- What you should do -
Only the lines from the one containing "by (repeat constructor;" through the last line of the data are to be written out, exactly and in full.

- Material for this exercise -
Lemma u8_range z : is_u8 (u8 z).
Proof. unfold u8. mlia. Qed.
Lemma u32_range z : is_u32 (u32 z).
Proof. unfold u32. mlia. Qed.
Lemma u64_range z : is_u64 (u64 z).
Proof. unfold u64. mlia. Qed.
Lemma u8_id z : is_u8 z → u8 z = z.
Proof. unfold u8. mlia. Qed.
Lemma u16_id z : is_u16 z → u16 z = z.
Proof. unfold u16. mlia. Qed.
Lemma u32_id z : is_u32 z → u32 z = z.
Proof. unfold u32. mlia. Qed.
Lemma u64_id z : is_u64 z → u64 z = z.
Proof. unfold u64. mlia. Qed.
Lemma i64_of_u64_range u : is_u64 u → is_i64 (i64_of_u64 u).
Proof. unfold i64_of_u64. intros H. destruct (Z.leb_spec u INT64_MAX); mlia. Qed.
Lemma i64_of_u64_u64 z : is_i64 z → i64_of_u64 (u64 z) = z.
Proof.
  unfold i64_of_u64, u64. intros H.
  destruct (Z.leb_spec (z `mod` 18446744073709551616) INT64_MAX); mlia.
Qed.
Lemma u64_i64_of_u64 u : is_u64 u → u64 (i64_of_u64 u) = u.
Proof.
  unfold i64_of_u64, u64. intros H. destruct (Z.leb_spec u INT64_MAX); mlia.
Qed.

Lemma i64_of_u64_inj u u' : is_u64 u → is_u64 u' → i64_of_u64 u = i64_of_u64 u' → u = u'.
Proof. intros Hu Hu' He. rewrite <-(u64_i64_of_u64 u), <-(u64_i64_of_u64 u') by done. by rewrite He. Qed.

(** ** Byte buffers

    A buffer is a list of bytes, each a [Z] in [0, 256); offsets and lengths are
    [Z], as they are integers in the code. [p + o] with [n] bytes read from it is
    [sub p o n]; [memcpy (p + o, bs)] is [put p o bs], which writes the bytes in
    turn and so never changes the length of the buffer. *)

Definition zlen {A} (l : list A) : Z := Z.of_nat (length l).
Definition rd (p : list Z) (i : Z) : Z := nth (Z.to_nat i) p 0.
Definition wr {A} (p : list A) (i : Z) (v : A) : list A := <[Z.to_nat i := v]> p.
Definition sub {A} (p : list A) (o n : Z) : list A := take (Z.to_nat n) (drop (Z.to_nat o) p).
Definition put {A} (p : list A) (o : Z) (bs : list A) : list A := list_inserts (Z.to_nat o) bs p.
Definition zrep {A} (n : Z) (x : A) : list A := replicate (Z.to_nat n) x.
Definition bytes (p : list Z) : Prop := Forall is_u8 p.
#[global] Instance bytes_dec p : Decision (bytes p).
Proof. unfold bytes. apply _. Defined.
(** Indexing a list of structures with a [Z]. *)
Definition znth {A} (l : list A) (i : Z) : option A := if i <? 0 then None else l !! Z.to_nat i.

Create HintDb wadb.
Create Rewrite HintDb zlen.
Create Rewrite HintDb buf.
(* ===== verification/Utf8.v ===== *)
(** * UTF-8 validation ([wadb_utf8] of src/core/encoding.c)

    The validator, the reference encoding of Unicode scalar values, and the proof
    that the validator accepts exactly the concatenations of such encodings. *)

From stdpp Require Import base numbers list list_numbers.
From S2P Require Import Prelude Encoding.

(** ** UTF-8 validation *)

(** [while (more--)]: continuation bytes extend [cp]. *)
Fixpoint utf8_more (more : nat) (p : list Z) (cp : Z) : option (Z * list Z) :=
  match more with
  | O => Some (cp, p)
  | S more' =>
      match p with
      | [] => None
      | b :: p' =>
          if negb (Z.land b 192 =? 128) then None
          else utf8_more more' p' (Z.lor (Z.shiftl cp 6) (Z.land b 63))
      end
  end.

(** The classification of the lead byte: number of continuation bytes, smallest
    legal code point, payload bits. *)
Definition utf8_lead (cp : Z) : option (nat * Z * Z) :=
  if (194 <=? cp) && (cp <=? 223) then Some (1%nat, 128, Z.land cp 31)
  else if (224 <=? cp) && (cp <=? 239) then Some (2%nat, 2048, Z.land cp 15)
  else if (240 <=? cp) && (cp <=? 244) then Some (3%nat, 65536, Z.land cp 7)
  else None.

(** The outer loop; [p] is the unread suffix, each iteration reads at least one byte. *)
Fixpoint utf8_loop (fuel : nat) (p : list Z) : bool :=
  match fuel with
  | O => match p with [] => true | _ => false end
  | S fuel' =>
      match p with
      | [] => true
      | cp :: p' =>
          if cp <? 128 then utf8_loop fuel' p'
          else match utf8_lead cp with
               | None => false
               | Some (more, min, cp) =>
                   if Z.of_nat more >? zlen p' then false
                   else match utf8_more more p' cp with
                        | None => false
                        | Some (cp, p'') =>
                            if (cp <? min) || (cp >? 1114111) ||
                               ((55296 <=? cp) && (cp <=? 57343)) then false
                            else utf8_loop fuel' p''
                        end
               end
      end
  end.
Definition wadb_utf8 (data : list Z) : bool := utf8_loop (length data) data.

(** ** UTF-8: the reference encoding *)

Definition scalar (cp : Z) : Prop := 0 ≤ cp ≤ 1114111 ∧ ¬ (55296 ≤ cp ≤ 57343).

Definition utf8_encode (cp : Z) : list Z :=
  if cp <? 128 then [cp]
  else if cp <? 2048 then [192 + cp / 64; 128 + cp `mod` 64]
  else if cp <? 65536 then
    [224 + cp / 4096; 128 + (cp / 64) `mod` 64; 128 + cp `mod` 64]
  else [240 + cp / 262144; 128 + (cp / 4096) `mod` 64; 128 + (cp / 64) `mod` 64; 128 + cp `mod` 64].

Lemma continuation_byte b : is_u8 b → (Z.land b 192 =? 128) = (128 <=? b) && (b <? 192).
Proof.
  intros H. apply eqb_prop.
  by apply (byte_forall (λ b, Bool.eqb (Z.land b 192 =? 128) ((128 <=? b) && (b <? 192)))).
Qed.

Lemma utf8_more_step b p cp n :
  is_u8 b → 0 ≤ cp →
  utf8_more (S n) (b :: p) cp =
  if (128 <=? b) && (b <? 192) then utf8_more n p (cp * 64 + (b - 128)) else None.
Proof.
  intros Hb Hcp. cbn [utf8_more]. rewrite continuation_byte by done.
  destruct ((128 <=? b) && (b <? 192)) eqn:E; [|done]. cbn [negb]. f_equal.
  apply andb_true_iff in E as [E1%Z.leb_le E2%Z.ltb_lt].
  change 63 with (Z.ones 6). rewrite Z.land_ones, Z.lor_comm, lor_shiftl by (lia || mlia).
  change (2 ^ 6) with 64. mlia.
Qed.

(** Lead byte classes, as intervals. *)
Lemma utf8_lead_cases b : is_u8 b →
  utf8_lead b =
  if (194 <=? b) && (b <=? 223) then Some (1%nat, 128, b - 192)
  else if (224 <=? b) && (b <=? 239) then Some (2%nat, 2048, b - 224)
  else if (240 <=? b) && (b <=? 244) then Some (3%nat, 65536, b - 240)
  else None.
Proof.
  intros Hb. unfold utf8_lead.
  change 31 with (Z.ones 5). change 15 with (Z.ones 4). change 7 with (Z.ones 3).
  rewrite !Z.land_ones by lia. change (2 ^ 5) with 32. change (2 ^ 4) with 16. change (2 ^ 3) with 8.
  repeat match goal with
  | |- context [(?a <=? ?b) && (?b <=? ?c)] =>
      destruct (Z.leb_spec a b); destruct (Z.leb_spec b c); cbn [andb]
  end; try done; do 2 f_equal; mlia.
Qed.

(** What one multi-byte iteration of the loop accepts. *)
Definition utf8_one (p : list Z) : option (list Z) :=
  match p with
  | [] => None
  | b :: p' =>
      if b <? 128 then Some p'
      else match utf8_lead b with
           | None => None
           | Some (more, min, cp) =>
               if Z.of_nat more >? zlen p' then None
               else match utf8_more more p' cp with
                    | None => None
                    | Some (cp, p'') =>
                        if (cp <? min) || (cp >? 1114111) ||
                           ((55296 <=? cp) && (cp <=? 57343)) then None else Some p''
                    end
           end
  end.

Lemma utf8_loop_one fuel p : p ≠ [] →
  utf8_loop (S fuel) p = match utf8_one p with Some q => utf8_loop fuel q | None => false end.
Proof.
  destruct p as [|b p]; [done|intros _]. cbn [utf8_loop utf8_one].
  destruct (b <? 128); [done|]. destruct (utf8_lead b) as [[[more min] cp]|]; [|done].
  destruct (Z.of_nat more >? zlen p); [done|]. destruct (utf8_more more p cp) as [[cp' q]|]; [|done].
  by destruct (_ || _).
Qed.

Lemma utf8_one_complete cp q : scalar cp → utf8_one (utf8_encode cp ++ q) = Some q.
Proof.
  intros [Hr Hs]. unfold utf8_encode.
  destruct (Z.ltb_spec cp 128); [cbn [app utf8_one]; bool_cases; done || lia|].
  destruct (Z.ltb_spec cp 2048); [|destruct (Z.ltb_spec cp 65536)]; cbn [app utf8_one].
  all: rewrite utf8_lead_cases by mlia; bool_cases; try mlia; rewrite !zlen_cons;
    pose proof (zlen_nonneg q); bool_cases; [lia|]; rewrite !utf8_more_step by mlia;
    bool_cases; try mlia; cbn [utf8_more]; bool_cases; done || mlia.
Qed.

Lemma utf8_more_sound n p cp cp' q :
  bytes p → 0 ≤ cp → utf8_more n p cp = Some (cp', q) →
  ∃ bs, length bs = n ∧ p = bs ++ q ∧ Forall (λ b, 128 ≤ b < 192) bs ∧
        cp' = fold_left (λ a b, a * 64 + (b - 128)) bs cp.
Proof.
  revert p cp. induction n as [|n IH]; intros p cp Hp Hcp.
  { intros [= <- <-]. by exists []. }
  destruct p as [|b p]; [done|]. apply Forall_cons in Hp as [Hb Hp].
  rewrite utf8_more_step by done. bool_cases; try done. intros Hm.
  apply IH in Hm as (bs & <- & -> & Hbs & ->); [|done|lia].
  exists (b :: bs). split_and!; [done..|by constructor|done].
Qed.

Lemma utf8_one_sound p q :
  bytes p → utf8_one p = Some q → ∃ cp, scalar cp ∧ p = utf8_encode cp ++ q.
Proof.
  destruct p as [|b p]; [done|]. intros [Hb Hp]%Forall_cons. cbn [utf8_one].
  rewrite utf8_lead_cases by done. unfold is_u8 in Hb.
  destruct (Z.ltb_spec b 128).
  { intros [= <-]. exists b. unfold scalar, utf8_encode.
    rewrite (proj2 (Z.ltb_lt b 128)) by lia. split; [lia|done]. }
  destruct ((194 <=? b) && (b <=? 223)) eqn:E1;
    [|destruct ((224 <=? b) && (b <=? 239)) eqn:E2;
      [|destruct ((240 <=? b) && (b <=? 244)) eqn:E3; [|done]]].
  all: rewrite ?andb_true_iff, ?Z.leb_le in *.
  all: destruct (_ >? _); [done|]; destruct (utf8_more _ _ _) as [[cp q']|] eqn:Hm; [|done].
  all: apply utf8_more_sound in Hm as (bs & Hl & -> & Hc & ->); [|done|lia].
  all: destruct bs as [|c1 [|c2 [|c3 [|]]]]; try done; repeat rewrite ?Forall_cons in Hc.
  all: cbn [fold_left]; bool_cases; try done; intros [= <-].
  all: match goal with H : ?cp ≤ 1114111 |- _ => exists cp end; unfold scalar, utf8_encode.
  all: (split; [lia|]); bool_cases; try lia; cbn [app]; repeat f_equal; mlia.
Qed.

Lemma utf8_encode_cons cp : ∃ b bs, utf8_encode cp = b :: bs.
Proof. unfold utf8_encode. bool_cases; eauto. Qed.
Lemma bytes_utf8_encode cp : scalar cp → bytes (utf8_encode cp).
Proof.
  intros [Hr _]. unfold utf8_encode. bool_cases; repeat constructor; mlia.
Qed.

Lemma utf8_loop_spec fuel p :
  bytes p → (length p ≤ fuel)%nat →
  utf8_loop fuel p = true ↔ ∃ cps, Forall scalar cps ∧ p = concat (map utf8_encode cps).
Proof.
  revert p. induction fuel as [|fuel IH]; intros p Hp Hl.
  { destruct p; [|cbn in Hl; lia]. split; [by exists []|done]. }
  destruct (decide (p = [])) as [->|Hne]; [split; [by exists []|done]|].
  rewrite utf8_loop_one by done. split.
  - destruct (utf8_one p) as [q|] eqn:Hq; [|done]. intros Ht.
    apply utf8_one_sound in Hq as (cp & Hcp & ->); [|done].
    destruct (utf8_encode_cons cp) as (b & bs & Hb).
    apply Forall_app in Hp as [_ Hp]. rewrite Hb, length_app in Hl. cbn in Hl.
    apply IH in Ht as (cps & Hcps & ->); [|done|lia].
    exists (cp :: cps). split; [by constructor|done].
  - intros ([|cp cps] & Hcps & ->); [done|]. apply Forall_cons in Hcps as [Hcp Hcps].
    cbn [map concat] in *. rewrite utf8_one_complete by done.
    destruct (utf8_encode_cons cp) as (b & bs & Hb).
    apply Forall_app in Hp as [_ Hp]. rewrite Hb, length_app in Hl. cbn in Hl.
    apply IH; [done|lia|eauto].
Qed.


(** C38: [wadb_utf8] accepts a byte string exactly when it is the concatenation of
    the UTF-8 encodings of Unicode scalar values: overlong forms, surrogates,
    values past U+10FFFF and truncated sequences are all rejected, and every
    well-formed string is accepted. *)
Theorem wadb_utf8_spec data :
  bytes data →
  wadb_utf8 data = true ↔ ∃ cps, Forall scalar cps ∧ data = concat (map utf8_encode cps).
Proof. intros. by apply utf8_loop_spec. Qed.

Lemma wadb_utf8_nil : wadb_utf8 [] = true.
Proof. done. Qed.

(** U+00E9, U+20AC and U+1F600 as the bytes of one string. *)
Lemma wadb_utf8_spec_witness :
  bytes [195; 169; 226; 130; 172; 240; 159; 152; 128] ∧
  ∃ cps, Forall scalar cps ∧
    [195; 169; 226; 130; 172; 240; 159; 152; 128] = concat (map utf8_encode cps).
Proof.
  assert (H : bytes [195; 169; 226; 130; 172; 240; 159; 152; 128])
    by (repeat constructor; vm_compute; discriminate).
  split; [exact H|]. apply (proj1 (wadb_utf8_spec _ H)). vm_compute. reflexivity.
Defined.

- Answer for the task -
    by (repeat constructor; vm_compute; discriminate).
  split; [exact H|]. apply (proj1 (wadb_utf8_spec _ H)). vm_compute. reflexivity.
Defined.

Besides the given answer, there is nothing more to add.